▶ [EXERCISE GOAL]
In the data that follows, find the line with "From Stdlib Require Import ZArith Lia String."; transcribe it, every later line up to the one with "Record leases := MkLeases", and that line as well, exactly and with no others.

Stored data
********************
(* ===== verification/Cluster.v ===== *)
(** * Cluster: leases, fencing tokens and leader election

    src/internal/cluster: the lease tables behind execution guards (exec_guard.go)
    and distributed locks (distributed_lock.go), which share one upsert pattern,
    and the node registry with its convergent election (node.go, the shared view
    of pg_registry.go). PostgreSQL's [NOW()] is an argument of every statement;
    sequences are counters. *)

From Stdlib Require Import ZArith Lia String.
From stdpp Require Import base gmap sets list strings sorting relations.
From S2P Require Import Prelude.
Open Scope string_scope.
Open Scope list_scope.
Local Open Scope Z_scope.

Module Cluster.

(** ** Lease tables *)

Record leaseRow := MkLease { l_owner : string; l_token : Z; l_at : Z; l_expires : Z }.

(** Rows by primary key, and the last value the sequence gave out. *)
Record leases := MkLeases { ls_rows : gmap string leaseRow; ls_seq : Z }.

Definition Millisecond : Z := 1000000.
(** [ttl.Milliseconds()], in the table's unit again. *)
Definition inMillis (ttl : Z) : Z := Z.quot ttl Millisecond * Millisecond.

(** [INSERT ... ON CONFLICT DO UPDATE ... WHERE owner = EXCLUDED.owner OR
    lease_expires < NOW() RETURNING ...]. The VALUES list draws from the sequence
    on every path; a change of owner draws once more. [keepAt]: whether a refresh
    keeps the acquisition time. *)
Definition upsert (keepAt : bool) (t : leases) (now : Z) (key owner : string) (ttl : Z) : leases * option leaseRow :=
  let drawn := ls_seq t + 1 in
  let expires := now + inMillis ttl in
  match ls_rows t !! key with
  | None =>
      let r := MkLease owner drawn now expires in
      (MkLeases (<[key := r]> (ls_rows t)) drawn, Some r)
  | Some old =>
      if String.eqb (l_owner old) owner then
        let r := MkLease owner (l_token old) (if keepAt then l_at old else now) expires in
        (MkLeases (<[key := r]> (ls_rows t)) drawn, Some r)
      else if l_expires old <? now then
        let r := MkLease owner (drawn + 1) now expires in
        (MkLeases (<[key := r]> (ls_rows t)) (drawn + 1), Some r)
      else (MkLeases (ls_rows t) drawn, None)
  end.

(** [UPDATE ... SET lease_expires = NOW() + ttl WHERE key AND guard]: rows affected. *)
Definition renewIf (guard : leaseRow -> bool) (t : leases) (now : Z) (key : string) (ttl : Z) : leases * Z :=
  match ls_rows t !! key with
  | Some r => if guard r
              then (MkLeases (<[key := MkLease (l_owner r) (l_token r) (l_at r) (now + inMillis ttl)]> (ls_rows t)) (ls_seq t), 1)
              else (t, 0)
  | None => (t, 0)
  end.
********************
▶ [RESULT OF THE TASK]
From Stdlib Require Import ZArith Lia String.
From stdpp Require Import base gmap sets list strings sorting relations.
From S2P Require Import Prelude.
Open Scope string_scope.
Open Scope list_scope.
Local Open Scope Z_scope.

Module Cluster.

(** ** Lease tables *)

Record leaseRow := MkLease { l_owner : string; l_token : Z; l_at : Z; l_expires : Z }.

(** Rows by primary key, and the last value the sequence gave out. *)
Record leases := MkLeases { ls_rows : gmap string leaseRow; ls_seq : Z }.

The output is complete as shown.